Nous présentons le cas d'un angiosarcome cardiaque de stade IV avec une bonne tolérance et réponse au traitement et une survie supérieure à la moyenne.
Le patient est un homme de 34 ans, sans antécédents particuliers, qui depuis un an présente occasionnellement des palpitations précordiales. Depuis un an, il présente occasionnellement des palpitations précordiales qui, le mois dernier, sont devenues quasi quotidiennes. Au cours des trois derniers mois, il a présenté une dyspnée progressive jusqu'à atteindre la classe II de la New York Heart Association (NYHA).

Examen physique
État de performance 1 et frottement péricardique à l'auscultation cardiaque.

Examens complémentaires
Tomodensitométrie (TDM) thoraco-abdomino-pelvienne : masse dans l'oreillette droite, de 52 mm de diamètre, en contact avec la paroi latérale. Multiples lésions lytiques dans les corps vertébraux médullaires.
Anatomie pathologique : angiosarcome de grade III.

Diagnostic
Angiosarcome de l'oreillette droite, stade IV, dû à des métastases osseuses vertébrales.

Traitement
En raison du risque de complications vitales secondaires à la tumeur cardiaque (embolisation, obstruction ou rupture) et de la nécessité d'un diagnostic anatomopathologique, la résection chirurgicale de la tumeur primaire est acceptée. La tumeur englobe toute la paroi de l'oreillette droite et une partie du septum auriculo-ventriculaire, elle ne peut donc pas être réséquée dans sa totalité.
Un traitement hebdomadaire par paclitaxel intraveineux à 80 mg/m2 est instauré. Sur une période de 11 mois, il a reçu 11 cycles. Après les 3e, 6e et 9e cycles, il a été évalué par tomodensitométrie comme ayant une maladie stable.
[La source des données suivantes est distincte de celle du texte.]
Lemma sleep_round_wakes_expired_witness :
  wp (sleep_round (Native 5)) (fun r v' => r = inl tt /\
    queueing (Native 5) v' [] 9 (Global ([[8]; []]%nat, 1)) /\
    Task.m_state <$> rd tasks v' !! 8%nat = Some Task.READY /\ rd sleep_queue_ v' = [(3000000, 9%nat)])
    (wr tasks (<[8%nat := Task.new_TaskMeta]> {[9%nat := Task.new_TaskMeta]})
      (wr sleep_thread_running_ true (wr sleep_queue_ [(1000, 8%nat); (3000000, 9%nat)] (wr steady_clock 2000 two_workers)))).
Proof.
  set (v := wr tasks _ _).
  assert (H := sleep_round_wakes_expired (Native 5) v [0] 10 (Global ([[]; []], 0))).
  assert (E : split_due (rd steady_clock v) (rd sleep_queue_ v) = ([(1000, 8%nat)], [(3000000, 9%nat)])) by reflexivity.
  rewrite E in H. eapply wp_mono; [apply H|].
  - eapply queueing_same; [apply Butex.same_sched_tasks|apply sleepers_up_queueing].
  - reflexivity.
  - reflexivity.
  - change (StronglySorted earlier [(1000, 8%nat); (3000000, 9%nat)]). unfold earlier. repeat constructor; simpl; lia.
  - change (forall t, t ∈ [8%nat; 9%nat] -> is_Some (rd tasks v !! t)).
    intros t [-> |[-> |Ht%not_elem_of_nil]%elem_of_cons]%elem_of_cons; [| |done]; exists Task.new_TaskMeta; vm_compute; reflexivity.
  - by vm_compute.
  - reflexivity.
  - intros r v' (H1 & [H2 _] & H3 & _ & H4 & _). split; [exact H1|]. split; [exact H2|].
    split; [apply H3; by left|exact H4].
Defined.

(** ** Metadata that is handed out twice *)

(** [AllocMeta] takes the entry for one in use only when it has a handle. *)
Definition in_use (v : world) (m : ptr) : Prop :=
  exists o c, rd tasks v !! m = Some o /\ rd coros v !! m = Some c /\
    Task.m_state o <> Task.FINISHED /\ Coro.k_handle c <> None.

Lemma find_in_use {A} v l l' (g : option ptr -> prog world A) Q : Forall (in_use v) l ->
  wp (found <- loop l' find_meta ;; g found) Q v -> wp (found <- loop (l ++ l') find_meta ;; g found) Q v.
Proof.
  intros Hl H. induction Hl as [|m l (o & c & Ho & Hc & Hs & Hh) Hl IH]; [exact H|]. simpl.
  apply wp_loop. unfold find_meta. eapply wp_get_bind; [exact Ho|]. simpl (rd Task.state o).
  rewrite decide_False by done. apply wp_assoc. eapply wp_get_bind; [exact Hc|]. apply wp_ret_bind.
  change (rd Coro.handle c) with (Coro.k_handle c). rewrite bool_decide_eq_false_2 by done. apply wp_ret. exact IH.
Qed.

(** When all metadata of the pool is in use, two calls of AllocMeta before the
    handle is set return the same metadata. *)
Theorem AllocMeta_hands_out_one_meta_twice v (Hmx : rd meta_mutex_ v = false)
    (Hl : Forall (in_use v) (rd meta_pool_ v))
    (Hf : Forall (fun m => m <> Task.mem_brk (rd mem v)) (rd meta_pool_ v)) :
  wp (a <- AllocMeta ;; b <- AllocMeta ;; Ret (a, b)) (fun r v' =>
    r.1 = r.2 /\ r.1 = Task.mem_brk (rd mem v) /\ rd meta_pool_ v' = rd meta_pool_ v ++ [r.1]) v.
Proof.
  set (p := Task.mem_brk (rd mem v)) in *. set (l := rd meta_pool_ v) in *.
  unfold AllocMeta. apply wp_assoc, wp_lock_bind; [exact Hmx|]. set (v1 := wr meta_mutex_ true v).
  apply wp_assoc, wp_load_bind. change (rd meta_pool_ v1) with l. rewrite <- (app_nil_r l). apply wp_assoc.
  apply find_in_use; [exact Hl|]. apply wp_loop. apply wp_ret, wp_assoc. unfold new_CoroutineMeta.
  apply wp_assoc, wp_act_bind. simpl Task.mem_brk. apply wp_act_bind. apply wp_assoc, wp_fetch_bind.
  apply wp_assoc, wp_store_bind, wp_ret_bind, wp_assoc.
  set (v2 := wr meta_mutex_ false _).
  assert (Et : rd tasks v2 = <[p := wr Task.type Task.COROUTINE Task.new_TaskMeta]> (rd tasks v)) by done.
  assert (Ec : rd coros v2 = <[p := Coro.CoroutineMeta]> (rd coros v)) by done.
  assert (Ep : rd meta_pool_ v2 = l ++ [p]) by done.
  apply wp_lock_bind; [done|]. set (v3 := wr meta_mutex_ true v2). apply wp_assoc, wp_load_bind.
  change (rd meta_pool_ v3) with (rd meta_pool_ v2). rewrite Ep. apply wp_assoc. apply find_in_use.
  { apply list.Forall_forall. intros m Hm. pose proof (proj1 (list.Forall_forall _ _) Hf m Hm) as Hne.
    destruct (proj1 (list.Forall_forall _ _) Hl m Hm) as (o & c & Ho & Hc & Hs & Hh).
    exists o, c. split; [|split; [|done]].
    - change (rd tasks v2 !! m = Some o). rewrite Et, lookup_insert_ne; done.
    - change (rd coros v2 !! m = Some c). rewrite Ec, lookup_insert_ne; done. }
  apply wp_loop. unfold find_meta.
  assert (Ho : rd tasks v3 !! p = Some (wr Task.type Task.COROUTINE Task.new_TaskMeta))
    by (change (rd tasks v3) with (rd tasks v2); rewrite Et; apply lookup_insert_eq).
  eapply wp_get_bind; [exact Ho|]. apply wp_assoc.
  eapply wp_get_bind; [change (rd coros v3) with (rd coros v2); rewrite Ec; apply lookup_insert_eq|].
  apply wp_ret_bind, wp_ret, wp_assoc.
  eapply wp_set_bind; [exact Ho|]. apply wp_assoc. eapply wp_set_bind; [exact (eq_trans (f_equal (lookup p) Ec) (lookup_insert_eq _ _ _))|].
  apply wp_assoc. eapply wp_set_bind; [apply lookup_insert_eq|]. apply wp_assoc, wp_act_bind, wp_assoc.
  eapply wp_set_bind; [apply lookup_insert_eq|]. apply wp_assoc, wp_store_bind, wp_ret_bind, wp_ret.
  split; [done|]. split; [done|]. rewrite app_nil_r. exact Ep.
Qed.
Les toxicités comprenaient une asthénie de grade 1, une neuropathie de grade 1, une alopécie de grade 2, une onycholyse de grade 1 et un œdème de grade 2 des membres inférieurs.

Évolution
Un mois après le dernier cycle, il a présenté des douleurs abdominales soudaines et intenses. La tomodensitométrie a montré un hémopéritoine abondant avec de multiples métastases hépatiques, avec rupture probable de l'une d'entre elles au niveau sous-capsulaire. Une artériographie urgente a été réalisée avec embolisation de l'artère hépatique droite avec de bons résultats, mais avec de multiples points de saignement, de sorte qu'il a été décidé de ne pas effectuer d'embolisation supplémentaire.
Deux mois après la progression hépatique, le patient présentait un état de performance 3, une asthénie intense, des douleurs abdominales, des nausées, des vomissements et un œdème des membres inférieurs. Il a donc été décidé de ne plus administrer de traitement oncologique actif et de se contenter de contrôler les symptômes.